Menghadapi Tantangan Global
Dalam era globalisasi, tantangan yang dihadapi sektor riil tidak hanya berasal dari dalam negeri, tetapi juga dari luar. Oleh karena itu, pemahaman terhadap dinamika ekonomi global menjadi krusial. Indonesia perlu memperkuat posisinya dalam rantai pasok global dan menciptakan produk yang kompetitif.
Inovasi dan Teknologi
Inovasi dan penerapan teknologi baru akan menjadi pendorong utama dalam meningkatkan daya saing produk Indonesia di pasar internasional. Pemerintah dan sektor swasta harus berinvestasi dalam riset dan pengembangan untuk menciptakan produk-produk unggulan yang dapat bersaing.

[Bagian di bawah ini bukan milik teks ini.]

(** * BoatTracking: the AIS ingestion-and-republish pipeline

    A shallow embedding of [Tools/1-Data_Gathering/BoatTracking/main.go].
    The program dials the AIS feed over a websocket, sends one subscribe
    frame, and then loops for ever: read a frame, decode it with
    [encoding/json], and forward position reports to Kafka.

    The program text is embedded as interaction trees over the calls it makes
    to its environment (websocket, Kafka writer, clock, log, process
    environment).  The pure library routines it calls ([json.Unmarshal] into
    the [Message] struct, [json.Marshal] of the subscribe message,
    [fmt.Sprintf "%d"], the [LeastBytes] balancer of kafka-go) are embedded as
    functions.  Conversions between decimal text and [float64] are an
    interface ([FloatConv]). *)

From Stdlib Require Import ZArith List String Ascii Bool Lia.
From Stdlib Require Import Floats.SpecFloat DecimalString.
From Stdlib Require DecimalPos DecimalZ.
From ITree Require Import ITree ITreeFacts Events.State Events.StateFacts.
Import ITreeNotations ListNotations.
Local Open Scope itree_scope.
Local Open Scope string_scope.
Local Open Scope Z_scope.
Set Warnings "-register-all".

(** ** Bytes and text

    A Go [string] and a Go [[]byte] are both sequences of bytes; both are
    [string] here (a list of 8-bit [ascii]). *)

Definition code (c : ascii) : Z := Z.of_N (N_of_ascii c).
Definition chr (n : Z) : ascii := ascii_of_N (Z.to_N n).

Definition between (lo hi : Z) (c : ascii) : bool :=
  (lo <=? code c) && (code c <=? hi).

Fixpoint drop (n : nat) (s : string) : string :=
  match n, s with
  | O, _ => s
  | S n', String _ s' => drop n' s'
  | S _, EmptyString => EmptyString
  end.

(** [len(s)] of Go: the number of bytes. *)
Definition len (s : string) : Z := Z.of_nat (String.length s).

(** ** float64

    A [float64] is an IEEE 754 binary64 value, in the Standard Library's
    specification of floats: sign, mantissa and exponent. *)

Definition float64 : Type := spec_float.

(** The [float64] of an integer constant such as [-180]. *)
Definition float64_of_Z (z : Z) : float64 := binary_normalize 53 1024 z 0 false.

Definition float64_zero : float64 := S754_zero false.

Definition float64_is_finite (f : float64) : bool :=
  match f with
  | S754_zero _ | S754_finite _ _ _ => true
  | S754_infinity _ | S754_nan => false
  end.

(** [strconv.ParseFloat(s, 64)] and the float encoder of [encoding/json]
    ([strconv.AppendFloat] in the shortest form that reads back) are library
    routines on floating point; the development holds for any pair of them.
    [ParseFloat] is [None] where Go returns an error (a range error, for a
    number literal that the JSON scanner has accepted). *)
Class FloatConv : Type := {
  ParseFloat : string -> option float64;
  AppendFloat : float64 -> string
}.

(** ** fmt and strconv on integers *)

(** [fmt.Sprintf("%d", n)]: the decimal digits, with [-] before a negative
    number. *)
Definition Sprintf_d (n : Z) : string := NilZero.string_of_int (Z.to_int n).

Definition is_digit (c : ascii) : bool := between 48 57 c.

Fixpoint all_digits (s : string) : bool :=
  match s with
  | EmptyString => true
  | String c s' => is_digit c && all_digits s'
  end.

(** The value of a run of decimal digits, most significant first. *)
Fixpoint digits_value (acc : Z) (s : string) : Z :=
  match s with
  | EmptyString => acc
  | String c s' => digits_value (10 * acc + (code c - 48)) s'
  end.

(** [strconv.ParseInt(s, 10, 64)] followed by the overflow test of a Go [int]
    field (64 bits): an optional sign, then digits only, and a value in
    [-2^63, 2^63). *)
Definition ParseInt (s : string) : option Z :=
  let '(neg, ds) :=
    match s with
    | String "-" r => (true, r)
    | String "+" r => (false, r)
    | _ => (false, s)
    end in
  match ds with
  | EmptyString => None
  | _ =>
    if all_digits ds then
      let n := if neg then - digits_value 0 ds else digits_value 0 ds in
      if (- 2 ^ 63 <=? n) && (n <? 2 ^ 63) then Some n else None
    else None
  end.

(** ** Errors

    Go's [error] values, as far as the program makes or wraps them. *)
Inductive error : Type :=
| Err (msg : string)
    (* an error of the websocket or Kafka client *)
| SyntaxError
    (* *json.SyntaxError: the frame is not one JSON value *)
| UnmarshalTypeError (value goType : string)
    (* *json.UnmarshalTypeError: a JSON value that does not fit the Go type *)
| UnsupportedValueError
    (* *json.UnsupportedValueError: a NaN or an infinity in json.Marshal *)
| Errorf (format : string) (cause : error).
    (* fmt.Errorf(format, cause) with the verb %w *)

(** ** UTF-8, as [unicode/utf8] decodes and encodes it *)
Module utf8.

Definition RuneError : Z := 65533.

Definition cont (lo hi : Z) (s : string) : option Z :=
  match s with
  | String c _ => if between lo hi c then Some (code c - 128) else None
  | EmptyString => None
  end.

(** [utf8.DecodeRune]: the first rune of [s] and its width in bytes; an
    invalid or short encoding is [(RuneError, 1)]. [s] is not empty. *)
Definition DecodeRune (s : string) : Z * nat :=
  match s with
  | EmptyString => (RuneError, 0%nat)
  | String c0 r1 =>
    let b0 := code c0 in
    if b0 <? 128 then (b0, 1%nat)
    else if (194 <=? b0) && (b0 <=? 223) then
      match cont 128 191 r1 with
      | Some b1 => ((b0 - 192) * 64 + b1, 2%nat)
      | None => (RuneError, 1%nat)
      end
    else if (224 <=? b0) && (b0 <=? 239) then
      let lo := if b0 =? 224 then 160 else 128 in
      let hi := if b0 =? 237 then 159 else 191 in
      match cont lo hi r1, cont 128 191 (drop 1 r1) with
      | Some b1, Some b2 => ((b0 - 224) * 4096 + b1 * 64 + b2, 3%nat)
      | _, _ => (RuneError, 1%nat)
      end
    else if (240 <=? b0) && (b0 <=? 244) then
      let lo := if b0 =? 240 then 144 else 128 in
      let hi := if b0 =? 244 then 143 else 191 in
      match cont lo hi r1, cont 128 191 (drop 1 r1), cont 128 191 (drop 2 r1) with
      | Some b1, Some b2, Some b3 =>
        ((b0 - 240) * 262144 + b1 * 4096 + b2 * 64 + b3, 4%nat)
      | _, _, _ => (RuneError, 1%nat)
      end
    else (RuneError, 1%nat)
  end.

Pentingnya Kebijakan Perdagangan yang Strategis
Kebijakan perdagangan yang strategis juga menjadi faktor penentu dalam menghadapi persaingan global. Dengan menjalin kerja sama yang baik dengan negara lain, Indonesia dapat memperluas akses pasar bagi produk-produk lokal.
Kesimpulan
Pemerintah perlu mengambil tindakan yang lebih tegas dan terarah untuk menyelesaikan masalah sektor riil. Dengan membenahi akar permasalahan, Indonesia tidak hanya dapat menghadapi tantangan saat ini, tetapi juga menciptakan landasan yang kuat untuk pertumbuhan ekonomi di masa depan. Kolaborasi antara berbagai pihak akan menjadi kunci untuk mencapai ketahanan ekonomi yang sesungguhnya.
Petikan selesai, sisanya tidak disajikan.